À l’occasion de la très belle exposition du musée Barbier-Mueller, nous avons rencontré le peintre espagnol Miquel Barceló, dont les vagabondages entre le Mali, la France et l’île de Majorque n’ont cessé de nourrir son oeuvre polymorphe, de la céramique à la peinture, en passant par l’art du livre. Entre humour et sensibilité, un moment de grâce absolue.
Cette exposition est née de la rencontre avec le couple de collectionneurs genevois Jean Paul et Monique Barbier-Mueller, avec lequel vous vous êtes lié d’amitié. Pouvez-vous nous en retracer les circonstances ?
Monique aimait ma peinture et m’a acheté plusieurs tableaux, mais notre amitié dépassait largement la simple relation qui existe habituellement entre un artiste et son collectionneur. Nous partagions en effet beaucoup de choses. Elle est venue plusieurs fois me rendre visite en Afrique dès les années quatre-vingt-dix, en plein coeur du pays dogon. Très peu de gens sont venus me voir au Mali. Il faut dire que ma maison, qui se trouvait au bord de la falaise de Bandiagara, était assez spartiate. C’était une sorte de grotte néolithique ! Cela n’a pas empêché Monique d’y séjourner plusieurs fois. Je me souviens même de ce jour où nous nous sommes rendus en quatre-quatre dans le désert jusqu’à Tombouctou pour assister à un concert de Manu Chao et d’Ali Farka Touré, l’un des plus grands musiciens du Mali ! Monique allait aussi régulièrement voir mes peintures dans mon atelier à Paris. Elle faisait preuve d’une immense curiosité.
Mes rapports avec Jean Paul étaient sensiblement différents. J’aimais tout particulièrement ses écrits, notamment la façon dont il décrivait les conditions dans lesquelles il avait acquis certaines pièces de sa collection. Et sa rubrique « Confidentiellement vôtre », publiée dans la revue du musée Barbier-Mueller, était très savoureuse ! J’ai aussi eu la chance de côtoyer Jean Paul en Côte d’Ivoire, alors qu’il menait des recherches pour l’un de ses livres.
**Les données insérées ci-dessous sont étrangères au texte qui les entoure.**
(** * Campus chatbot backend: intent detection, conversation context,
      session store, FAQ ranking and the message pipeline

    A shallow embedding of
      - [backend/app/utils/constants.py]   (module [Constants]),
      - [backend/app/core/intent.py]       (module [Intent]),
      - [backend/app/core/context.py]      (modules [Context], [Store]),
      - [backend/app/utils/helpers.py] and
        [backend/app/services/faq_service.py] (module [FAQ]),
      - [backend/app/core/chatbot.py]      (module [Chatbot]),
      - the remaining methods of [context.py], the admin clean-up of
        [backend/app/api/routes/admin.py], [paginate] and
        [calculate_confidence_score] of [helpers.py], [_map_language] of
        [backend/app/core/translation.py] and [validate_language] of
        [backend/app/utils/validators.py] (modules [ContextQueries],
        [Manager], [Helpers], [Translation], [Validators]),
    followed by their properties (modules [IntentFacts], [ContextFacts],
    [StoreFacts], [FAQFacts], [ChatbotFacts], then [IntentProps],
    [ContextProps], [StoreProps], [ManagerProps], [FAQProps],
    [HelpersProps], [TranslationProps], [ChatbotProps],
    [ValidatorsProps]).

    Conventions.
      - A Python [str] is the [string] of its UTF-8 bytes.  Substring
        tests on valid UTF-8 agree with substring tests on code points.
      - A Python [float] is a binary64 number: Rocq's primitive [float],
        with the same correctly rounded operations.
      - A Python [dict] whose order matters is the list of its items in
        insertion order; sets of strings are [gset string].
      - Python builtins whose result depends on the Unicode character
        database ([str.lower], [str.capitalize], [str.split], the regular
        expression classes) are section variables; [ascii_lower] and its
        companions are their instances on ASCII text and are used to run
        examples.
      - [datetime.utcnow()] is an input: a method receives each of its
        clock readings, in microseconds, as an argument, and the
        orchestrator takes them from the world it runs in.
      - A call that may raise returns a [result]; a stateful call also
        returns the state it leaves, raised or not.
      - A stored FAQ is a JSON object: a key may be missing and a value
        may be any JSON value, so the type errors of the search are part
        of the model; an [int] is converted to [float] as Python does,
        to the nearest number or with an [OverflowError]. *)

From Stdlib Require Import ZArith List String Ascii Bool Lia PrimFloat Uint63.
From Stdlib Require Import Floats Sorted Permutation.
From stdpp Require Import base gmap strings.
#[local] Set Warnings "-inexact-float,-register-all".
Import ListNotations.
Local Open Scope string_scope.
Local Open Scope Z_scope.

(** ** Python values shared by the modules *)

Module Py.

(** [needle in haystack] on strings. *)
Fixpoint str_contains (needle haystack : string) : bool :=
  String.prefix needle haystack ||
  match haystack with
  | EmptyString => false
  | String _ rest => str_contains needle rest
  end.

(** Conversion of a (small, non-negative) Python [int] to [float]; exact
    below 2^53, which covers every length and table entry used here. *)
Definition float_of_nat (n : nat) : float :=
  PrimFloat.of_uint63 (Uint63.of_Z (Z.of_nat n)).

(** Conversion of any Python [int] to [float]: the nearest binary64
    number, ties to even.  Python raises [OverflowError] exactly when that
    number is beyond the float range, which is where this value is
    infinite; a caller that can meet such an [int] tests for it. *)
Definition float_of_Z (z : Z) : float :=
  SF2Prim (binary_normalize prec emax z 0 false).

(** Python's two-argument [min(a, b)]: [b] when [b < a], else [a]. *)
Definition fmin (a b : float) : float :=
  if PrimFloat.ltb b a then b else a.

(** [max(a, b)] on ints. *)
Definition nat_max (a b : nat) : nat := Nat.max a b.

(** [l[start:]] and [l[:stop]], negative indices counting from the end. *)
Definition slice_from {A : Type} (start : Z) (l : list A) : list A :=
  let n := Z.of_nat (length l) in
  let i := if start <? 0 then Z.max (n + start) 0 else Z.min start n in
  skipn (Z.to_nat i) l.

Definition slice_to {A : Type} (stop : Z) (l : list A) : list A :=
  let n := Z.of_nat (length l) in
  let i := if stop <? 0 then Z.max (n + stop) 0 else Z.min stop n in
  firstn (Z.to_nat i) l.

(** [d.get(key, default)] and [d.get(key)] on a dictionary with string
    keys, kept in insertion order. *)
Fixpoint dict_get {V : Type} (d : list (string * V)) (key : string) (default : V) : V :=
  match d with
  | [] => default
  | (k, v) :: rest => if String.eqb k key then v else dict_get rest key default
  end.

Fixpoint dict_find {V : Type} (d : list (string * V)) (key : string) : option V :=
  match d with
  | [] => None
  | (k, v) :: rest => if String.eqb k key then Some v else dict_find rest key
  end.

(** The line feed. *)
Definition NL : string := String (ascii_of_nat 10) EmptyString.

(** The outcome of a call that may raise; an exception is an instance of
    Python's [Exception], named by its class. *)
Inductive result (A : Type) : Type :=
  | Ok (value : A)
  | Raised (exception : string).
Arguments Ok {A} value.
Arguments Raised {A} exception.

(** [str.lower] on ASCII letters; other bytes are kept. *)
Definition ascii_lower_char (c : ascii) : ascii :=
  let n := nat_of_ascii c in
  if (Nat.leb 65 n && Nat.leb n 90)%bool then ascii_of_nat (n + 32) else c.

Fixpoint ascii_lower (s : string) : string :=
  match s with
  | EmptyString => EmptyString
  | String c rest => String (ascii_lower_char c) (ascii_lower rest)
  end.

(** [str.capitalize] on ASCII text. *)
Definition ascii_upper_char (c : ascii) : ascii :=
  let n := nat_of_ascii c in
  if (Nat.leb 97 n && Nat.leb n 122)%bool then ascii_of_nat (n - 32) else c.

Definition ascii_capitalize (s : string) : string :=
  match s with
  | EmptyString => EmptyString
  | String c rest => String (ascii_upper_char c) (ascii_lower rest)
  end.

(** [len(s)]: the number of code points, that is, of bytes that are not
    UTF-8 continuation bytes. *)
Definition is_continuation (c : ascii) : bool :=
  let n := nat_of_ascii c in (Nat.leb 128 n && Nat.ltb n 192)%bool.

Fixpoint str_len (s : string) : nat :=
  match s with
  | EmptyString => 0%nat
  | String c rest => if is_continuation c then str_len rest else S (str_len rest)
  end.

(** ASCII instances of the regular expression classes [\s] and [\w], of
    [re.sub(r'[^\w\s]', '', s)] and of [s.split()]; bytes of multi-byte
    characters are kept as word characters. *)
Definition ascii_is_space (c : ascii) : bool :=
  let n := nat_of_ascii c in
  ((Nat.leb 9 n && Nat.leb n 13) || (Nat.leb 28 n && Nat.leb n 32))%bool.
Leur personnalité et leurs traits de caractère se complétaient à merveille. Lorsque j’ai fait leur portrait, Jean Paul est arrivé habillé en costume, comme pour un mariage. Monique, quant à elle, avait un côté plus « sauvage » !
Ce projet d’exposition est donc le fruit d’une longue amitié. Lorsque j’ai travaillé à mon projet de coupole du Palais des Nations Unies (inaugurée en 2008), je séjournais chez eux, dans leur hôtel particulier de Genève. J’ai ainsi eu le loisir d’admirer en toute intimité les objets de leur collection. Mais j’ai passé aussi beaucoup de temps dans les réserves du musée. Et le thème de la scarification, commun à mon travail et à celui des artistes africains, a alors germé peu à peu…
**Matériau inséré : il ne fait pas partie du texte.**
(** * rpm_avatar_downloader: a shallow embedding of
      [download_rpm_glb_images.py] and the properties of its specification.

    Conventions of the embedding.
    - A Python [str] is a Rocq [string]; each [ascii] stands for one code
      point below 256 (the Latin-1 range).  Identifiers, paths, URLs and
      reason strings are built exactly as the source builds them.
    - The values of the query parameters are kept by their code points
      ([text]): [--background] is any command-line string, and such a
      string can hold what UTF-8 does not encode, so that [urlencode]
      raises.
    - A Python [int] is a [Z].
    - The file system is a finite map from paths to nodes (regular files with
      their bytes, directories with their [st_size]).
    - The remote service and the faults of the operating system (what a
      call does beyond what the file system map decides) are an environment
      [env] the functions are parameterised by.
    - Code that performs effects is written in a small state-and-exception
      monad over [world]; [Raise] is a Python exception that propagates. *)

From Stdlib Require Import ZArith NArith Ascii String List Lia Bool.
From stdpp Require Import base option list gmap strings pretty.

Open Scope string_scope.
Open Scope list_scope.
Open Scope Z_scope.

(** ** Python [str] primitives *)

Module PyStr.

Definition code (c : ascii) : N := N_of_ascii c.

Definition in_range (lo hi : N) (c : ascii) : bool :=
  ((lo <=? code c) && (code c <=? hi))%N.

(** [str.isspace] on one code point below 256:
    U+0009..U+000D, U+001C..U+001F, U+0020, U+0085, U+00A0. *)
Definition is_space (c : ascii) : bool :=
  in_range 9 13 c || in_range 28 32 c
  || (code c =? 133)%N || (code c =? 160)%N.

Definition is_char (x : ascii) (c : ascii) : bool := Ascii.eqb x c.

Fixpoint lstrip (p : ascii -> bool) (s : string) : string :=
  match s with
  | EmptyString => EmptyString
  | String c s' => if p c then lstrip p s' else s
  end.

Fixpoint rstrip (p : ascii -> bool) (s : string) : string :=
  match s with
  | EmptyString => EmptyString
  | String c s' =>
      match rstrip p s' with
      | EmptyString => if p c then EmptyString else String c EmptyString
      | r => String c r
      end
  end.
(** * The dual-mode authentication gate of the AI-governance backend

    A shallow embedding of [backend/app/core/security.py] ([verify_api_key],
    [verify_jwt]) and of [backend/app/api/routes/alerts.py] ([create_alert]),
    with the properties of the gate stated and proved over it.

    Python values that cross the gate (key sets, token headers, claim sets)
    are JSON values; a Python exception is a value of [exn]; a call that may
    raise returns a [result].  The libraries the gate calls ([requests],
    [python-jose]) and the process-wide [settings] are inputs of the model. *)

From Stdlib Require Import String Ascii List Bool ZArith Lia.
Import ListNotations.
Local Open Scope string_scope.
Local Open Scope Z_scope.

(** ** JSON values, as [json.loads] and the gate build them *)

Local Set Warnings "-register-all".

Inductive json : Type :=
| JNull
| JBool (b : bool)
| JNum (n : Z)
| JStr (s : string)
| JArr (items : list json)
| JObj (fields : list (string * json)).

(** A Python [dict] with string keys, in insertion order; a key is bound at
    most once, and the lookup returns its binding. *)
Definition dict := list (string * json).

Fixpoint dict_get (k : string) (d : dict) : option json :=
  match d with
  | [] => None
  | (k', v) :: rest => if String.eqb k k' then Some v else dict_get k rest
  end.

(** Python's [==] on JSON values: [True == 1] and [False == 0], lists compare
    element by element, dicts compare as mappings (same size, same bindings),
    values of different kinds are unequal.  Numbers are the integral ones. *)
Fixpoint py_eq (a b : json) {struct a} : bool :=
  match a, b with
  | JNull, JNull => true
  | JBool x, JBool y => Bool.eqb x y
  | JBool x, JNum n => Z.eqb (if x then 1 else 0) n
  | JNum n, JBool y => Z.eqb n (if y then 1 else 0)
  | JNum n, JNum m => Z.eqb n m
  | JStr s, JStr t => String.eqb s t
  | JArr xs, JArr ys =>
      (fix all2 (xs : list json) (ys : list json) {struct xs} : bool :=
         match xs, ys with
         | [], [] => true
         | x :: xs', y :: ys' => py_eq x y && all2 xs' ys'
         | _, _ => false
         end) xs ys
  | JObj d, JObj e =>
      Nat.eqb (length d) (length e) &&
      (fix sub (d : list (string * json)) {struct d} : bool :=
         match d with
         | [] => true
         | (k, v) :: d' =>
             match dict_get k e with
             | Some w => py_eq v w && sub d'
             | None => false
             end
         end) d
  | _, _ => false
  end.

(** Truthiness, as [if x:] tests it. *)
Definition py_bool (v : json) : bool :=
  match v with
  | JNull => false
  | JBool b => b
  | JNum n => negb (Z.eqb n 0)
  | JStr s => negb (String.eqb s EmptyString)
  | JArr items => match items with [] => false | _ => true end
  | JObj fields => match fields with [] => false | _ => true end
  end.

(** ** Exceptions *)

Definition http_headers := list (string * string).

(** The exception classes the gate distinguishes.  [HTTPException] is
    FastAPI's; the [jose.exceptions] hierarchy is
    [ExpiredSignatureError <: JWTError <: JOSEError],
    [JWTClaimsError <: JWTError], [JWSError], [JWKError], [JWEError] <:
    [JOSEError]; every class here derives from [Exception].  [JOSEError msg]
    also stands for the subclasses without a constructor of their own;
    [PyError cls msg] is any other [Exception] ([KeyError], [TypeError],
    [ConnectionError], [JSONDecodeError], ...). *)
Inductive exn : Type :=
| HTTPException (status_code : Z) (detail : string) (headers : http_headers)
| ExpiredSignatureError (msg : string)
| JWTClaimsError (msg : string)
| JWTError (msg : string)
| JWSError (msg : string)
| JWKError (msg : string)
| JOSEError (msg : string)
| PyError (cls : string) (msg : string).

(** [isinstance(e, HTTPException)] *)
Definition is_HTTPException (e : exn) : bool :=
  match e with HTTPException _ _ _ => true | _ => false end.

(** [isinstance(e, jwt.ExpiredSignatureError)] *)
Definition is_ExpiredSignatureError (e : exn) : bool :=
  match e with ExpiredSignatureError _ => true | _ => false end.

(** [isinstance(e, jwt.JWTClaimsError)] *)
Definition is_JWTClaimsError (e : exn) : bool :=
  match e with JWTClaimsError _ => true | _ => false end.

(** [isinstance(e, JOSEError)] *)
Definition is_JOSEError (e : exn) : bool :=
  match e with
  | ExpiredSignatureError _ | JWTClaimsError _ | JWTError _
  | JWSError _ | JWKError _ | JOSEError _ => true
  | HTTPException _ _ _ | PyError _ _ => false
  end.

(** [str(e)] for the exceptions whose text the gate interpolates. *)
Definition exn_str (e : exn) : string :=
  match e with
  | HTTPException _ d _ => d
  | ExpiredSignatureError m | JWTClaimsError m | JWTError m
  | JWSError m | JWKError m | JOSEError m => m
  | PyError _ m => m
  end.

(** ** Computations that return or raise *)

Inductive result (A : Type) : Type :=
| Ok (a : A)
| Raise (e : exn).
Arguments Ok {A} a.
Arguments Raise {A} e.

Definition bind {A B : Type} (m : result A) (k : A -> result B) : result B :=
  match m with
  | Ok a => k a
  | Raise e => Raise e
  end.

(** [try: m  except ...: h e] where the handler list is the function [h]. *)
Definition try_except {A : Type} (m : result A) (h : exn -> result A) : result A :=
  match m with
  | Ok a => Ok a
  | Raise e => h e
  end.

Notation "x <- m ;; k" := (bind m (fun x => k))
  (at level 61, m at next level, right associativity).

(** [v[k]] for a string key [k]: a dict is looked up ([KeyError] when the key
    is missing); lists and strings want integer indices and every other JSON
    value is not subscriptable ([TypeError]). *)
Definition py_getitem (v : json) (k : string) : result json :=
  match v with
  | JObj d =>
      match dict_get k d with
      | Some x => Ok x
      | None => Raise (PyError "KeyError" k)
      end
  | JArr _ => Raise (PyError "TypeError" "list indices must be integers or slices, not str")
  | JStr _ => Raise (PyError "TypeError" "string indices must be integers")
  | JNull | JBool _ | JNum _ => Raise (PyError "TypeError" "object is not subscriptable")
  end.

Fixpoint chars (s : string) : list json :=
  match s with
  | EmptyString => []
  | String c rest => JStr (String c EmptyString) :: chars rest
  end.

(** The items [for x in v] visits: the elements of a list, the keys of a
    dict, the characters of a string; other values are not iterable. *)
Definition py_iter (v : json) : result (list json) :=
  match v with
  | JArr items => Ok items
  | JObj d => Ok (map (fun kv => JStr (fst kv)) d)
  | JStr s => Ok (chars s)
  | JNull | JBool _ | JNum _ => Raise (PyError "TypeError" "object is not iterable")
  end.

(** ** Configuration and the outside world *)

(** [settings], from [app/core/config.py]: the four values the gate reads. *)
Record Settings : Type := {
  AUTH0_DOMAIN : string;
  AUTH0_AUDIENCE : string;
  AUTH0_ALGORITHMS : list string;
  API_KEY_SECRET : string
}.

(** What [requests.get] returns: the gate only calls [.json()] on it, which
    yields the parsed body or raises. *)
Record Response : Type := { response_json : result json }.

(** The library calls of [verify_jwt]; each one returns or raises. *)
Record World : Type := {
  requests_get : string -> result Response;
  jwt_get_unverified_header : string -> result json;
  jwt_decode : string -> json -> list string -> string -> string -> result json
}.
(** *** Retries *)

Lemma out_retry_all_fail config rows batch_len i n err :
  (∀ m, (m < i)%nat → exec_fails (n + m) = true) →
  out_retry config rows batch_len i n err
  = (mjoin (replicate i (failed_attempt config rows)),
     if decide (i = 0%nat) then err else true).
Proof.
  revert n err. induction i as [|i IH]; intros n err Hfail; [done|].
  cbn [Clickhouse.out_retry].
  rewrite <- (Nat.add_0_r n) at 1. rewrite Hfail by lia.
  rewrite IH.
  - by destruct (decide (i = 0%nat)).
  - intros m Hm. rewrite Nat.add_succ_comm. apply Hfail. lia.
Qed.

Lemma out_retry_success config rows batch_len i n err k :
  (k < i)%nat →
  (∀ m, (m < k)%nat → exec_fails (n + m) = true) →
  exec_fails (n + k) = false →
  out_retry config rows batch_len i n err
  = (mjoin (replicate k (failed_attempt config rows))
       ++ successful_attempt config rows batch_len, false).
Proof.
  revert i n err. induction k as [|k IH]; intros i n err Hk Hfail Hok.
  - destruct i as [|i]; [lia|]. cbn [Clickhouse.out_retry].
    rewrite Nat.add_0_r in Hok. by rewrite Hok.
  - destruct i as [|i]; [lia|]. cbn [Clickhouse.out_retry].
    rewrite <- (Nat.add_0_r n) at 1. rewrite Hfail by lia.
    rewrite (IH i (S n) true); [done|lia| |].
    + intros m Hm. rewrite Nat.add_succ_comm. apply Hfail. lia.
    + by rewrite Nat.add_succ_comm.
Qed.

(** [Start] lets only a configuration with [Retry] of 1 or more through. *)
Lemma Start_checks_Retry config : Start_checks config = Ok () → 0 < Retry config.
Proof.
  unfold Start_checks. repeat case_decide; try done. lia.
Qed.

(** An [Int] field with a [default] tag takes the default, whatever it
    held. *)
Lemma apply_default_int tag i v :
  GoInt.Atoi tag = Some v → tag ≠ [] →
  Cfg.apply_default tag (Cfg.VInt i) = Ok (Cfg.VInt v).
Proof. intros Hv Ht. unfold Cfg.apply_default. by rewrite decide_False, Hv. Qed.

(** Once the rows of a batch are built, the insert is attempted at
    most [Retry] times; every failed attempt is followed by a pause of
    [Retention_]; the first attempt that succeeds is the last one; when
    all [Retry] attempts fail the pool is closed and the process ends.
    The tags give [Retry] the default 3 and [Retention] the default
    50ms. *)
Lemma out_retries config events t rows :
  out_events config events [] = (t, Some rows) →
  rows ≠ [] →
  0 < Retry config →
  (∀ k, (k < Z.to_nat (Retry config))%nat →
        (∀ m, (m < k)%nat → exec_fails m = true) →
        exec_fails k = false →
        out config events
        = (t ++ mjoin (replicate k (failed_attempt config rows))
             ++ successful_attempt config rows (length events), true))
  ∧ ((∀ m, (m < Z.to_nat (Retry config))%nat → exec_fails m = true) →
     out config events
     = (t ++ mjoin (replicate (Z.to_nat (Retry config)) (failed_attempt config rows))
          ++ [PoolClose; LogFatal], false))
  ∧ (∀ i values,
       Cfg.ParseField regexp_Compile time_ParseDuration Retry_tags (Cfg.VInt i) values
       = Ok (Cfg.VInt 3, None))
  ∧ (∀ values,
       time_ParseDuration "50ms" = Some (50 * millisecond) →
       Cfg.ParseField regexp_Compile time_ParseDuration Retention_tags
         (Cfg.VString "") values
       = Ok (Cfg.VString "50ms", Some (Cfg.FInt (50 * millisecond)))).
Proof.
  intros Hev Hrows Hretry. unfold Clickhouse.out. rewrite Hev.
  rewrite decide_False by (by destruct rows).
  split_and!.
  - intros k Hk Hfail Hok.
    by rewrite (out_retry_success _ _ _ _ 0 false k).
  - intros Hfail. rewrite out_retry_all_fail by done.
    by rewrite decide_False by lia.
  - done.
  - intros values Hd. unfold Cfg.ParseField. simpl. simpl in Hd. by rewrite Hd.
Qed.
En vous écoutant et en regardant votre travail, on comprend que votre rencontre avec l’Afrique a été une expérience radicale. Vous entretenez avec ce continent et les peuples qui l’habitent une relation extrêmement profonde. Comment décririez-vous ce lien, quasi charnel, avec l’Afrique, et le Mali en particulier ?
J’ai tout appris en Afrique, pas seulement en tant qu’artiste, mais en tant qu’être vivant. En un mot, l’Afrique a été mon université. À vrai dire, je n’ai rien appris aux Beaux-Arts. Pour moi, séjourner en Afrique, c’était un peu comme revenir à mon enfance. J’y ai habité une trentaine d’années, de la fin des années quatre-vingts à 2014, et j’y ai eu plusieurs maisons. Mais partout mes livres m’ont accompagné. J’en avais des centaines, notamment, par souci de place, des ouvrages de La Pléiade que je conservais dans des coffres avec des petits morceaux de naphtaline. J’ai d’ailleurs caressé le rêve de faire une bibliothèque au Mali, mais tout le monde m’a conseillé d’ouvrir plutôt un cybercafé. J’ai aussi créé un dispensaire, qui fonctionne toujours. Le pays dogon et ses habitants me manquent terriblement. Sur place, dans mon village, de nombreux enfants s’appellent Miquel !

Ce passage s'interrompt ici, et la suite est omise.